* [THE PROBLEM]:
Copy exactly the lines of the material below that run from the one containing "assert (currentIndex x0" through the one containing "any texture was". Copy no other lines.

* [DATA RECORDS]:
(** X14. The heap invariant of the dependency graph.  In every state that a
    program reaches from the empty heap by constructing variables and
    calling their methods, the [dependents] sets are exactly the inverse of
    the [dependencies] lists.  A call of [destroy()] or [computeOnce()] that
    throws is the one exception: it may stop between the two updates. *)
Theorem wellWired_invariant :
  wellWired emptyWorld
  ∧ (∀ s o r s',
       wellWired s → new_GPUComputeVariable o s = (r, s') → wellWired s')
  ∧ (∀ s v c r s',
       wellWired s → callTargetsExist s c → methodCall v c s = (r, s') →
       callDestroys c = false ∨ r = Ok tt →
       wellWired s').
Proof.
  split_and!.
  - split.
    + intros u w. simpl. split; intros (? & H & _); by rewrite lookup_empty in H.
    + intros v [? H]. simpl in H. by rewrite lookup_empty in H.
  - apply wellWired_new.
  - intros s v c r s' Hw Hex Hrun Hok.
    assert (∀ m : M unit, stable wiring m → m s = (r, s') → wellWired s') as Hstable.
    { intros m Hm Hm'. apply (wellWired_wiring s); [|done].
      by apply (stable_run wiring m s r s'). }
    destruct c; simpl in Hrun, Hex, Hok.
    + by apply (Hstable _ (wiring_fillTexture v data)).
    + by apply (Hstable _ (wiring_fillTextureFrom v source)).
    + by apply (Hstable _ (wiring_setInitialTexture v texture)).
    + destruct (vars s !! v) as [x|] eqn:Hx.
      * destruct (setDependencies_run v deps s x Hx) as (s'' & Hrun' & _).
        assert (r = Ok tt ∧ s'' = s') as [-> ->] by (split; congruence).
        destruct Hw as [Hl Hdom].
        destruct (linked_setDependencies v deps s x s' Hx Hl Hex Hrun)
          as (Hl' & Hnext & Hdom').
        split; [done|]. intros w Hw. rewrite Hnext. by apply Hdom, Hdom'.
      * unfold setDependencies, mbind, M_bind, getVar in Hrun.
        rewrite Hx in Hrun. by simplify_eq.
    + by apply (Hstable _ (wiring_init v)).
    + by apply (Hstable _ (wiring_compute v)).
    + destruct Hok as [ | -> ]; [done|].
      unfold computeOnce, mbind, M_bind in Hrun.
      destruct (init v s) as [[[]|e] s1] eqn:Hi; [|done].
      destruct (compute v s1) as [[[]|e] s2] eqn:Hc; [|done].
      apply (wellWired_destroy v s2); [|done].
      apply (wellWired_wiring s1); [by apply (stable_run wiring _ _ _ _ (wiring_compute v) Hc)|].
      apply (wellWired_wiring s); [by apply (stable_run wiring _ _ _ _ (wiring_init v) Hi)|].
      done.
    + by apply (Hstable _ (wiring_setUniform v key value)).
    + destruct Hok as [ | -> ]; [done|]. by apply (wellWired_destroy v s).
Qed.

(** ** The end of the life of a variable *)

Lemma destroy_mark v s x :
  vars s !! v = Some x →
  (modifyVar v (set_destroyed true);; modifyVar v (set_mesh None);;
   modifyVar v (set_shader None)) s = (Ok tt, markDestroyed v x s).
Proof.
  intros Hv. unfold mbind, M_bind, modifyVar, markDestroyed. simpl. f_equal.
  apply world_eq; simpl; try done.
  rewrite (alter_known _ _ _ _ Hv).
  rewrite (alter_known _ _ _ _ (lookup_insert_eq _ _ _)), insert_insert_eq.
  by rewrite (alter_known _ _ _ _ (lookup_insert_eq _ _ _)), insert_insert_eq.
Qed.

(** [destroy()] of a variable that has no pong buffer yet, no dependency and
    no dependent. *)
Lemma destroy_without_textures v s x :
  vars s !! v = Some x → destroyed x = false → texturesDestroyed x = false →
  dependencies x = [] → dependents x = ∅ → needsPingPong x = true →
  currentIndex x = 0 → pongTexture x = None →
  (pingTexture x = None → externalPingTexture x = false) →
  destroy v s = (Throw typeError, markDestroyed v x s).
Proof.
  intros Hv Hd Htd Hdeps Hdependents Hpp Hidx Hpong Hext. unfold destroy.
  rewrite (bind_Ok _ _ _ _ _ (getVar_Some _ _ _ Hv)), Hd, Hdeps.
  pose proof (destroy_mark v s x Hv) as Hmark.
  unfold mbind, M_bind in *.
  destruct (modifyVar v (set_destroyed true) s) as [[[]|?] sa]; [|done].
  destruct (modifyVar v (set_mesh None) sa) as [[[]|?] sb]; [|done].
  destruct (modifyVar v (set_shader None) sb) as [[[]|?] sc]; [|done].
  injection Hmark as ->. simpl.
  set (x0 := set_shader None (set_mesh None (set_destroyed true x))).
  assert (vars (markDestroyed v x s) !! v = Some x0) as Hv0 by apply lookup_insert_eq.
  rewrite (getVar_Some _ _ _ Hv0).
  assert (dependents x0 = ∅) as -> by (by destruct x).
  rewrite (bool_decide_eq_true_2 _ (size_empty (C:=gset nat))).
  rewrite (destroyTextures_run _ _ _ Hv0).
  assert (texturesDestroyed x0 = false) as -> by (by destruct x).
  assert (releasedTexture x0 = Throw typeError) as ->; [|done].
  unfold releasedTexture, getAlternateTexture.
  assert (needsPingPong x0 = true) as -> by (by destruct x).
  assert (currentIndex x0 = 0) as -> by (by destruct x).
  assert (pongTexture x0 = None) as -> by (by destruct x).
  assert (pingTexture x0 = pingTexture x) as -> by (by destruct x).
  assert (externalPingTexture x0 = externalPingTexture x) as -> by (by destruct x).
  simpl. destruct (pingTexture x); [done|]. by rewrite Hext.
Qed.

(** X15. A variable that was constructed and then destroyed at once, before
    any texture was created for it, makes [destroy()] throw a [TypeError]:
    the release reads the missing alternate buffer.  The variable is left
    marked as destroyed, with its textures not marked as released. *)
Theorem destroy_after_construction_throws
    (s : World) (o : GPUComputeVariableOptions) (v : VarId) (s1 : World) :
  new_GPUComputeVariable o s = (Ok v, s1) →
  ∃ s2 x2, destroy v s1 = (Throw typeError, s2)
           ∧ vars s2 !! v = Some x2
           ∧ destroyed x2 = true ∧ texturesDestroyed x2 = false
           ∧ destroy v s2 = (Ok tt, s2).
Proof.
  intros Hnew. unfold new_GPUComputeVariable in Hnew.
  set (v0 := nextVar s) in *.
  set (s0 := set_nextVar (S v0) (set_vars (<[v0 := newVariable o]> (vars s)) s)) in *.
  assert (vars s0 !! v0 = Some (newVariable o)) as Hv0 by apply lookup_insert_eq.
  assert (∃ x1, v = v0 ∧ vars s1 !! v = Some x1 ∧ destroyed x1 = false
                ∧ texturesDestroyed x1 = false ∧ dependencies x1 = []
                ∧ dependents x1 = ∅ ∧ needsPingPong x1 = true
                ∧ currentIndex x1 = 0 ∧ pongTexture x1 = None
                ∧ (pingTexture x1 = None → externalPingTexture x1 = false))
    as (x1 & -> & Hx1 & Hd & Htd & Hdeps & Hdependents & Hpp & Hidx & Hpong & Hext).
  { destruct (o_initialTexture o) as [t|].
    - unfold mbind, M_bind in Hnew.
      destruct (setInitialTexture v0 t s0) as [[[]|e] s'] eqn:Hset; [|done].
      unfold mret, M_ret in Hnew. injection Hnew as <- <-.
      destruct (setInitialTexture_exec v0 t s0 _ Hv0 eq_refl) as [Hsame|Hset'];
        unfold exec in *; rewrite Hset in *; simpl in *; subst s'.
      + exists (newVariable o). split; [done|]. split; [exact Hv0|]. done.
      + exists (set_externalPingTexture true
                  (set_pingTexture (Some t) (newVariable o))).
        split; [done|]. split; [apply lookup_insert_eq|]. done.
    - injection Hnew as <- <-. exists (newVariable o).
      split; [done|]. split; [exact Hv0|]. done. }
  rewrite (destroy_without_textures v0 s1 x1) by done.
  eexists _, _. split; [done|].
  assert (vars (markDestroyed v0 x1 s1) !! v0
          = Some (set_shader None (set_mesh None (set_destroyed true x1)))) as Hm
    by apply lookup_insert_eq.
  split; [exact Hm|]. split_and!; [by destruct x1|by destruct x1|].
  apply (destroy_destroyed _ _ _ Hm). by destruct x1.
Qed.

Lemma destroy_after_construction_throws_witness :
  ∃ s2 x2, destroy 0%nat (exec (new_GPUComputeVariable exampleOptions) emptyWorld)
           = (Throw typeError, s2)
           ∧ vars s2 !! 0%nat = Some x2
           ∧ destroyed x2 = true ∧ texturesDestroyed x2 = false
           ∧ destroy 0%nat s2 = (Ok tt, s2).
Proof.
  apply (destroy_after_construction_throws emptyWorld exampleOptions).
  reflexivity.
Defined.

(** X16. A call of [destroy()] that returns leaves the variable marked as
    destroyed; if the variable was alive, it has lost its shader, its mesh
    and its dependencies and is not initialised any more.  A second
    [destroy()] then changes nothing. *)
Theorem destroy_idempotent (v : VarId) (s : World) (x : GPUComputeVariable)
    (s' : World) :
  vars s !! v = Some x → destroy v s = (Ok tt, s') →
  (∃ x', vars s' !! v = Some x' ∧ destroyed x' = true
         ∧ (destroyed x = false →
            shader x' = None ∧ mesh x' = None ∧ dependencies x' = []
            ∧ initialized x' = false ∧ name x' = name x
            ∧ getCurrentTexture x' = getCurrentTexture x))
  ∧ destroy v s' = (Ok tt, s').
Proof.
  intros Hv Hrun. destruct (destroyed x) eqn:Hd.
  - rewrite (destroy_destroyed _ _ _ Hv Hd) in Hrun. injection Hrun as <-.
    split; [by exists x|]. by apply (destroy_destroyed _ _ x).
  - destruct (destroy_spec _ _ _ _ Hv Hd Hrun) as (s2 & y2 & Hrel & Hy2 & -> & _).
    assert (vars (markDestroyed v x s) !! v
            = Some (set_shader None (set_mesh None (set_destroyed true x)))) as Hm
      by apply lookup_insert_eq.
    destruct (released_lookup0 _ _ _ _ _ _ Hrel Hm) as (y & Hy & Hry).
    assert (y = y2) as -> by congruence.
    destruct Hry as (_ & D & b & -> & _).
    set (x' := set_initialized false (set_dependencies [] _)).
    assert (vars (set_vars (<[v := x']> (vars s2)) s2) !! v = Some x') as Hx'
      by apply lookup_insert_eq.
    split.
    + exists x'. split; [done|]. split; [by destruct x|]. intros _.
      destruct x. unfold getCurrentTexture. simpl. done.
    + apply (destroy_destroyed _ _ _ Hx'). by destruct x.
Qed.

Lemma destroy_idempotent_witness :
  destroy 1%nat exampleAfterLast = (Ok tt, exampleAfterLast).
Proof.
  apply (destroy_idempotent 1%nat exampleBeforeLast (varAt 1%nat exampleBeforeLast)).
  - vm_compute. reflexivity.
  - unfold exampleAfterLast. apply run_eq. vm_compute. reflexivity.
Defined.


(** ** One-shot computations *)

Lemma depNames_Ok deps s :
  (∀ d, d ∈ deps → is_Some (vars s !! d)) →
  ∃ names, depNames deps s = (Ok names, s).
Proof.
  induction deps as [|d deps IH]; intros Hall; simpl; [by eexists|].
  destruct (Hall d ltac:(apply list_elem_of_here)) as [y Hy].
  destruct IH as [names Hn].
  { intros d' Hd'. apply Hall. by apply list_elem_of_further. }
  rewrite (bind_Ok _ _ _ _ _ (getVar_Some _ _ _ Hy)).
  rewrite (bind_Ok _ _ _ _ _ Hn). by eexists.
Qed.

* [RESULT]:
  assert (currentIndex x0 = 0) as -> by (by destruct x).
  assert (pongTexture x0 = None) as -> by (by destruct x).
  assert (pingTexture x0 = pingTexture x) as -> by (by destruct x).
  assert (externalPingTexture x0 = externalPingTexture x) as -> by (by destruct x).
  simpl. destruct (pingTexture x); [done|]. by rewrite Hext.
Qed.

(** X15. A variable that was constructed and then destroyed at once, before
    any texture was created for it, makes [destroy()] throw a [TypeError]:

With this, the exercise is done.